Processing of thionin precursors in barley leaves by a vacuolar proteinase.

Thionins are synthesized as precursors with a signal peptide and a long C-terminal acidic peptide that is post-translationally processed. A fusion protein including the maltose-binding protein from Escherichia coli (MalE), thionin DG3 from barley leaves, and its acidic C-terminal peptide has been used to obtain antibodies that recognize both domains of the precursor. In barley leaf sections, mature thionins accumulated in the vacuolar content, while the acidic peptide was not detected in any cell fraction. Brefeldin A and monensin inhibited processing of the precursor but its export from the microsomal fraction was not inhibited. Both purified vacuoles and an acid (pH 5.5) extract from leaves processed the fusion protein into a MalE-thionin and an acidic peptide fragment. A 70-kDa proteinase that effected this cleavage was purified from the acid extract. Processing of the fusion protein by both lysed vacuoles and the purified proteinase was inhibited by Zn2+ and by Cu2+, but not by inhibitors of the previously described vacuolar processing thiol or aspartic proteinases.
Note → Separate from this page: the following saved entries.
(* ===== verification/Resource.v ===== *)
(** * Resources, bodies and quota ([limestone/dbms.c], [dbms_quota.c])

    [dav_repos_resource] is the transfer record the C code passes around; the
    statements on the tables [resources], [media] and [quota] follow, with the
    quota rules of the schema and the cascades of a deletion. *)
From S2P Require Import Prelude Util Db Bind.
Local Open Scope Z_scope.
Local Open Scope limestone_scope.

(** ** Data *)

Inductive dav_resource_checked_state :=
| DAV_RESOURCE_NOT_VERSIONED | DAV_RESOURCE_CHECKED_IN | DAV_RESOURCE_CHECKED_OUT.

#[export] Instance checked_state_eq_dec : EqDecision dav_resource_checked_state.
Proof. solve_decision. Defined.

(** [has_resource] says that the pointer [resource] is not NULL; [bind] is the
    [serialno] of the earlier element of the chain with the same resource. *)
Record dav_repos_resource := Dbr {
  has_resource : bool;
  serialno : Z;
  root_path : string;
  uri : option string;
  dbr_bind_id : Z;
  dbr_created_at : Z;
  dbr_updated_at : Z;
  displayname : option string;
  getcontenttype : option string;
  getcontentlength : Z;
  resourcetype : option dav_repos_type;
  creator_id : Z;
  owner_id : Z;
  uuid : string;
  root_version_id : Z;
  autoversion_type : Z;
  lastversion : bool;
  checked_id : Z;
  checked_state : dav_resource_checked_state;
  vr_num : Z;
  version : Z;
  vcr_id : Z;
  vhr_id : Z;
  checkin_on_unlock : Z;
  sha1str : option string;
  dbr_parent_id : Z;
  dbr_bind : bool;
  av_new_children : Z;
  redirect_lifetime : option string;
  reftarget : option string;
  creator_displayname : option string;
  getcontentlanguage : option string;
  limebar_state : option string
}.
(** ** Where reading the properties may crash *)

Definition is_version (t : option dav_repos_type) : bool :=
  bool_decide (t = Some dav_repos_VERSION \/ t = Some dav_repos_COLLECTION_VERSION).

Lemma deltav_no_crash r s :
  is_version (resourcetype r) = false -> (dbms_get_deltav_props r s).1 <> Crash.
Proof.
  unfold dbms_get_deltav_props. destruct (resourcetype r) as [[]|]; cbn; try done;
    intros _; rewrite bind_run; done.
Qed.

Lemma typed_props_no_crash r s :
  is_version (resourcetype r) = false -> (get_typed_props r s).1 <> Crash.
Proof.
  intros Ht. unfold get_typed_props. rewrite bind_run.
  pose proof (if_collection_core r s) as ((_ & H1 & _) & _).
  destruct (get_if_collection r s) as [[[e|] r1] s1]; cbn in *; [done|].
  rewrite bind_run. pose proof (media_props_core r1 s1) as [(_ & H2 & _) _].
  destruct (dbms_get_media_props r1 s1) as [[[e|] r2] s2]; cbn in *; [done|].
  apply deltav_no_crash. congruence.
Qed.

Lemma get_property_no_crash {cfg : ServerConfig} id s :
  id <> 0 -> c_faults s = [] ->
  is_version (r_type <$> find_resource id (c_db s)) = false ->
  exists p, (sabridge_get_property (set_serialno id zero_dbr) s).1 = Ret p.
Proof.
  intros Hid Hs Ht. unfold sabridge_get_property. cbn [serialno set_serialno].
  rewrite bool_decide_false by done. cbn [negb].
  unfold get_property_of. rewrite bind_run. cbn [from_option andb].
  assert (Htype : is_version (resourcetype (dbms_get_resource (set_serialno id zero_dbr) s).1.2)
                  = false).
  { unfold dbms_get_resource. rewrite bind_run. cbn [fst snd mret M_ret].
    destruct s as [d f n fl e]. cbn in Hs, Ht. subst f. rewrite select_quiet. cbn.
    destruct (find_resource id d); [exact Ht|done]. }
  destruct (dbms_get_resource _ s) as [[e1 r1] s1]. cbn [fst snd] in *.
  rewrite bind_run. pose proof (if_redirect_core r1 s1) as ((_ & I2 & _) & _).
  destruct (get_if_redirect None r1 s1) as [r2 s2]. cbn [fst snd] in *.
  pose proof (typed_props_no_crash r2 s2) as Hc.
  destruct (get_typed_props r2 s2).1 as [|p]; [|by exists p].
  exfalso. apply Hc; [congruence|done].
Qed.
(** Removing a member either succeeds, and then the group has one member less and
    every count is again the number of paths; or it is an internal error. *)
Theorem rem_prin_frm_grp_spec grp prin s :
  groups_exact (c_db s) -> (grp, prin) ∈ group_members (c_db s) ->
  match sabridge_rem_prin_frm_grp grp prin s with
  | (None, s') =>
      groups_exact (c_db s')
      /\ group_members (c_db s')
         = List.filter (fun x => negb (bool_decide (x = (grp, prin)))) (group_members (c_db s))
  | (Some e, _) => err_status e = HTTP_INTERNAL_SERVER_ERROR
  end.
Proof.
  intros [Hnd Hacyc Hu (N & HN & Htab)] Hin.
  unfold sabridge_rem_prin_frm_grp, dbms_rem_prin_frm_grp. rewrite !bind_run.
  match goal with |- context [update ?f s] => set (f1 := f) end.
  destruct (update_cases f1 s) as [[He Hd]|[He Hd]]; rewrite He, ret_run;
    cbn [fst snd err_of]; [by rewrite ret_run|].
  destruct (update f1 s) as [o1 s1]. cbn [fst snd] in *.
  unfold dbms_rem_prin_frm_grp_xitively. rewrite bind_run.
  destruct (execute_cases (change_counts_stmt Z.sub grp prin) s1)
    as [[He2 Hd2]|(r2 & d2 & Hs2 & He2 & Hd2)]; rewrite He2; [by rewrite ret_run|].
  destruct (execute (change_counts_stmt Z.sub grp prin) s1) as [o2 s2]. cbn [fst snd] in *.
  rewrite bind_run.
  destruct (update_cases (delete_zeros_stmt grp prin) s2) as [[He3 Hd3]|[He3 Hd3]];
    rewrite He3, ret_run; cbn [err_of]; [done|].
  rewrite Hd3, Hd2. rewrite Hd in Hs2.
  destruct (table_remove (group_members (c_db s)) N grp prin (f1 (c_db s)) d2 r2
              Hacyc Hnd HN Htab Hu Hin Hs2) as (Hg & Hu2 & Ht2).
  split; [|done].
  split; [|by rewrite Hg; apply acyclic_filter|done|].
  - rewrite Hg. cbn. by apply NoDup_filter_bool.
  - rewrite Hg. eexists. split; [by apply counts_paths_remove|done].
Qed.

(** The subqueries of the UPDATE are not restricted to the updated row, so when the
    group is in two groups, or the member has two members, removal always fails. *)
Theorem nested_removal_fails grp prin s :
  groups_exact (c_db s) -> (grp, prin) ∈ group_members (c_db s) ->
  (2 <= length (groups_of grp (c_db s)) \/ 2 <= length (members_of prin (c_db s)))%nat ->
  (sabridge_rem_prin_frm_grp grp prin s).1 = Some (dav_new_error HTTP_INTERNAL_SERVER_ERROR).
Proof.
  intros [Hnd Hacyc _ (N & HN & Htab)] Hin Hlen.
  assert (Hnone : forall l : list tgm_row, (2 <= length l)%nat -> scalar_or_1 (map t_count l) = None).
  { intros [|? [|]]; cbn; [lia..|done]. }
  unfold sabridge_rem_prin_frm_grp, dbms_rem_prin_frm_grp. rewrite !bind_run.
  match goal with |- context [update ?f s] => set (f1 := f) end.
  destruct (update_cases f1 s) as [[He Hd]|[He Hd]]; rewrite He, ret_run;
    cbn [fst snd err_of]; [by rewrite ret_run|].
  destruct (update f1 s) as [o1 s1]. cbn [fst snd] in *.
  unfold dbms_rem_prin_frm_grp_xitively. rewrite bind_run.
  assert (Hstmt : change_counts_stmt Z.sub grp prin (c_db s1) = None).
  { rewrite Hd. unfold change_counts_stmt.
    change (transitive_group_members (f1 (c_db s))) with (transitive_group_members (c_db s)).
    change (joined grp prin (f1 (c_db s))) with (joined grp prin (c_db s)).
    change (groups_of grp (f1 (c_db s))) with (groups_of grp (c_db s)).
    change (members_of prin (f1 (c_db s))) with (members_of prin (c_db s)).
    replace (existsb _ _) with true.
    - destruct Hlen as [Hl|Hl]; rewrite (Hnone _ Hl); [done|by destruct (scalar_or_1 _)].
    - symmetry. apply existsb_exists. exists (TgmRow grp prin (N grp prin)).
      rewrite <- list_elem_of_In. split.
      + apply (row_of _ N _ Hacyc HN Htab); [|by apply rtc_once].
        intros ->. by apply (Hacyc prin), tc_once.
      + by apply (joined_spec _ N _ Hacyc HN Htab). }
  destruct (execute_cases (change_counts_stmt Z.sub grp prin) s1)
    as [[He2 Hd2]|(r2 & d2 & Hs2 & He2 & Hd2)]; [|congruence].
  rewrite He2. by rewrite ret_run.
Qed.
In vivo processing of the thionin precursor in leaf sections was also inhibited by Zn2+ and Cu2+. Variants of the fusion protein with altered processing sites that represented those of thionin precursors from different taxa were readily processed by the proteinase, whereas changing the polarity of either the C-terminal or N-terminal residues of the processing site prevented cleavage by the proteinase.